“I’m sorry you lost your parents young. I’m sorry you endured cruelty at the hands of vampires,” I said. “But none of your suffering was my fault. Being raped wasn’t my fault, no matter how many times you told me it was. You’ve allowed men to hurt me since I was a teenager, and you not only profited off my suffering, but you also kept me wounded enough to believe it was what I deserved.”

I felt Rune at my back, but he made no further movement. He let me handle this myself, exactly how I needed to.

Isabella stammered, that vein still throbbing like it might burst. “You’re a fucking—” She cut herself off before she said the word. “Well, you know what you are,” she hissed.

“Why can’t you hear anything I’m saying?” I asked, a sob building in my throat. “I still have feelings. I don’t have a dark void where my soul should be. I do have a soul, just like you.” As I quoted Isabella’s words she’d written in her diary, her eyes flashed.

“Allegedly,” Snow said under her breath.

Isabella shot her a glare. “Her spell should’ve worn off if you know what she is. Yet you still defend her?” she asked Snow and Rune, completely ignoring me.

“Looks like someone is finally catching up,” Rune muttered.

“You’ve never deserved Scarlett,” Snow said. “And that’s your loss.”

Frustration bloomed in my chest, my fists clenching. I’d poured my heart out to Isabella, detailing years of severe abuse, and she hadn’t responded to a word of it.

“I’m speaking to you,” I spat at her, stupid tears finally rolling down my cheeks.

Isabella took a step back, disgust and a nearly bored-looking annoyance in her eyes as if she was facing down a diseased animal.

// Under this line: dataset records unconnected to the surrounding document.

(* ===== verification/Fs.v ===== *)
(** * The interface between the file system switch and a file system

    [vfs.c] calls a file system through the function pointers of
    [fs_operations_t].  [FsOps] names the operations [ustar.c] provides, [FsView]
    the abstract state (which contents a path has, which contents are open under
    which id, which memory belongs to the file system), [FsLaws] what a file
    system promises.  [Vfs] is proved against this interface; [UstarCorrect]
    discharges it with the tar archive. *)

From S2P Require Import Prelude Machine Util.

Class FsOps (F : Type) := {
  fs_open : Z → Z → M F Z;                   (* path, flags *)
  fs_close : Z → M F Z;
  fs_read : Z → Z → Z → Z → M F Z;           (* id, buffer, nbytes, offset *)
  fs_get_file_size : Z → M F Z;
  fs_read_dir : Z → Z → Z → Z → M F Z;       (* path, buffer, nbytes, offset *)
  fs_set_start_address : Z → M F unit;
  fs_kalloc : Z → M F Z;                     (* the kernel heap *)
  fs_bytes : F → gmap Z Z;                   (* the memory of paths and buffers *)
  fs_set_bytes : gmap Z Z → F → F;
}.

Class FsView (F : Type) := {
  fs_volume : Type;                          (* what is stored *)
  fs_loaded : fs_volume → Z → F → Prop;      (* in memory at an address, not in use yet *)
  fs_inv : fs_volume → F → Prop;
  fs_find : fs_volume → list Z → option (list Z);
  fs_opened : F → Z → option (list Z);
  fs_capacity : Z;                           (* ids lie below it *)
  fs_private : fs_volume → Z → Prop;         (* memory nobody else may write *)
  fs_scratch : fs_volume → Z → Prop;         (* memory an [open] may overwrite *)
}.

Class FsLaws (F : Type) `{FO : !FsOps F, FV : !FsView F} := {
  fs_start_ok : ∀ g a s, fs_loaded g a s →
    runs (fs_set_start_address a) s (λ _ s',
      fs_inv g s' ∧ fs_bytes s' = fs_bytes s ∧ ∀ j, fs_opened s' j = None);
  fs_kalloc_ok : ∀ g s n, fs_inv g s → 0 ≤ n ≤ 2 ^ 32 →
    safe (fs_kalloc n) s (λ p s',
      0 < p ∧ fs_inv g s' ∧ fs_bytes s' = fs_bytes s ∧ ∀ j, fs_opened s' j = fs_opened s j);
  (** Opening a file gives a fresh id with the file's contents, or -1 when the
      path names no file or no id is free; no other id is touched. *)
  fs_open_ok : ∀ g s q path flags,
    fs_inv g s → cstr_at (fs_bytes s) q path → path ≠ [] → Z.of_nat (length path) < 2 ^ 32 →
    (∀ x, q ≤ x ≤ q + Z.of_nat (length path) → ¬ fs_scratch g x) →
    safe (fs_open q flags) s (λ id s',
      fs_inv g s' ∧ same_outside (fs_scratch g) (fs_bytes s) (fs_bytes s') ∧
      (∀ j, j ≠ id → fs_opened s' j = fs_opened s j) ∧
      (id = -1 ∨ 0 ≤ id < 2 ^ 31 ∧ fs_opened s id = None ∧
        ∃ C, fs_find g path = Some C ∧ fs_opened s' id = Some C) ∧
      (fs_find g path = None → id = -1) ∧
      (id = -1 → fs_find g path = None ∨
        ∀ j, 0 ≤ j < fs_capacity → is_Some (fs_opened s j)));
  (** Reading copies the part of the contents that is there. *)
  fs_read_ok : ∀ g s id C buf n off,
    fs_inv g s → fs_opened s id = Some C → 0 ≤ n < 2 ^ 63 → 0 ≤ off < 2 ^ 63 →
    (∀ x, in_range buf n x → ¬ fs_private g x) →
    runs (fs_read id buf n off) s (λ r s',
      let chunk := take (Z.to_nat n) (drop (Z.to_nat off) C) in
      fs_inv g s' ∧ r = Z.of_nat (length chunk) ∧ bytes_at (fs_bytes s') buf chunk ∧
      same_outside (in_range buf r) (fs_bytes s) (fs_bytes s') ∧
      (∀ j, fs_opened s' j = fs_opened s j));
  fs_close_ok : ∀ g s id C,
    fs_inv g s → fs_opened s id = Some C →
    runs (fs_close id) s (λ r s',
      fs_inv g s' ∧ r = 0 ∧ fs_bytes s' = fs_bytes s ∧ fs_opened s' id = None ∧
      (∀ j, j ≠ id → fs_opened s' j = fs_opened s j));
  fs_size_ok : ∀ g s id C,
    fs_inv g s → fs_opened s id = Some C →
    fs_get_file_size id s = Ok (Z.of_nat (length C), s);
  (** Clients may write memory that is not the file system's. *)
  fs_write_ok : ∀ g s m P,
    fs_inv g s → same_outside P (fs_bytes s) m → (∀ x, P x → ¬ fs_private g x) →
    fs_inv g (fs_set_bytes m s) ∧ fs_bytes (fs_set_bytes m s) = m ∧
    (∀ j, fs_opened (fs_set_bytes m s) j = fs_opened s j);
  fs_opened_range : ∀ g s id C, fs_inv g s → fs_opened s id = Some C →
    0 ≤ id < 2 ^ 31 ∧ Z.of_nat (length C) < 2 ^ 62;
}.

(** *** Listing directories *)

Class FsDirView (F : Type) `{FV : !FsView F} := {
  fs_list : fs_volume → list Z → option (list Z);   (* the text for a directory *)
  fs_in_use : F → Z → Prop;                  (* memory the heap does not hand out *)
  fs_constant : Z → Prop;                    (* literals of the file system *)
  fs_listable : fs_volume → F → Prop;        (* what a listing relies on *)
}.

Class FsDirLaws (F : Type) `{FO : !FsOps F, FV : !FsView F, FD : !FsDirView F} := {
  (** The text is put in the buffer, whatever size the caller gives. *)
  fs_read_dir_ok : ∀ g s q dir buf n off out,
    fs_inv g s → fs_listable g s → cstr_at (fs_bytes s) q dir → Z.of_nat (length dir) < 2 ^ 32 →
    (∀ x, q ≤ x ≤ q + Z.of_nat (length dir) → fs_in_use s x ∧ ¬ fs_scratch g x) →
    (∀ x, in_range buf (Z.of_nat (length out)) x → fs_in_use s x ∧ ¬ fs_private g x) →
    fs_list g dir = Some out →
    safe (fs_read_dir q buf n off) s (λ k s',
      fs_inv g s' ∧ k = Z.of_nat (length out) ∧ bytes_at (fs_bytes s') buf out ∧
      (∀ j, fs_opened s' j = fs_opened s j) ∧
      ∀ x, fs_in_use s x → ¬ fs_scratch g x → ¬ in_range buf k x →
        byte (fs_bytes s') x = byte (fs_bytes s) x);
  (** Clients may write memory without the literals in it. *)
  fs_listable_write : ∀ g s m, fs_listable g s →
    (∀ x, fs_constant x → byte m x = byte (fs_bytes s) x) →
    fs_listable g (fs_set_bytes m s) ∧ ∀ x, fs_in_use s x → fs_in_use (fs_set_bytes m s) x;
}.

“I was still your family, adopted or not.” My voice trembled with anger and grief, intensity rolling off me in powerful waves. “I was still a person. I did nothing to earn your hatred. I did nothing to earn anyone’s hatred in that village. I see that now.”

“Yeah, no,” Isabella sneered. “That’s just not true.” Her voice was teeming with confidence from who-the-fuck-knew-where, considering Rune could obliterate her to ash and guts with one snap of his fingers. “You earned all of our hatred because you were an insufferable whore and man stealer who hurt people for sport. You teased and tormented men just to feed off their souls. You ruined women’s lives with all your temptations and tricks. You?—”

I was close to exploding, to fucking screaming until my throat was raw and bleeding. I cut her off, tired of hearing her twisted web of delusions, lies, and justifications. “I traveled all the way to Aristelle for you. Even after your own boyfriend told me not to go.” I knew it was unnecessary, but I couldn’t help the dig—to see the satisfying confusion in Isabella’s eyes. “Everyone told me it was a deathtrap. I went anyway, all by myself. For you. I made a life for myself in a city I didn’t understand, full of vampires who thirsted for my blood. Vampires who gave me even more trauma to work through with my healer than the heaping pile of bullshit you’ve been serving me my whole life. And, look!”

Isabella jolted at my raised voice.

“I found a way to save you from the trade that is famously fucking impossible to save people from.”

I wiped away my tears before throwing my hands up.

“You’re welcome!”

Isabella just stared at me. She offered me nothing. No apology, no murmur of gratitude. No recognition that she was wrong about me—that I was worthy of love, family, and friends, a home that was healing and warm.

I shook my head, reaching a breaking point. I turned to Rune and lifted a hand. He was quick to place Isabella’s journal in my palm. I was blinded by hurt and rage when I tossed the diary to Isabella. She scrambled to catch it, recognition soon transforming to wrath.

“How dare you invade my privacy, you?—”

One of Rune’s shadows turned razor sharp, stopping a few inches in front of Isabella’s face.

“Consider the invasion a matter of Valentin security,” Rune said, his tone clipped. He pulled his shadow back.

“Oh? Like the slaughter of nuns this morning at one of Helia’s temples?” Isabella snarled.

Snow and Rune both went utterly still, and my face contorted in confusion, shocked out of my heartache.

Isabella waved her diary around as she spoke. “Accompanied by a demand to return a certain Miss Scarlett Hale, servant of Lillian, to her Master, Lillian’s chosen one.”

I heard the thunderous sound of my own heartbeat. I blinked. I thought reaching my limit would allow me to finally rage at Isabella the way she deserved. To hurl the same cruelty back at her that she’d spent years stabbing into my own heart.

Turned out, all reaching my limit did was send me sinking to the cool stone, my knees tucked beneath me. My body shut down, shouts fading to a dull hum. My vision became blurry, the cool air growing entirely unnoticeable.

I stayed there, in between life and death, until the emptiness transformed into conversations and events playing in my mind on repeat. What combination of words could I have spoken to get through to Isabella? To prove my worthiness? To receive her acknowledgment of my pain, her admission of guilt for causing so much of it?

I remembered every cruel word she’d ever told me, each sentence she’d scrawled about me in her diary.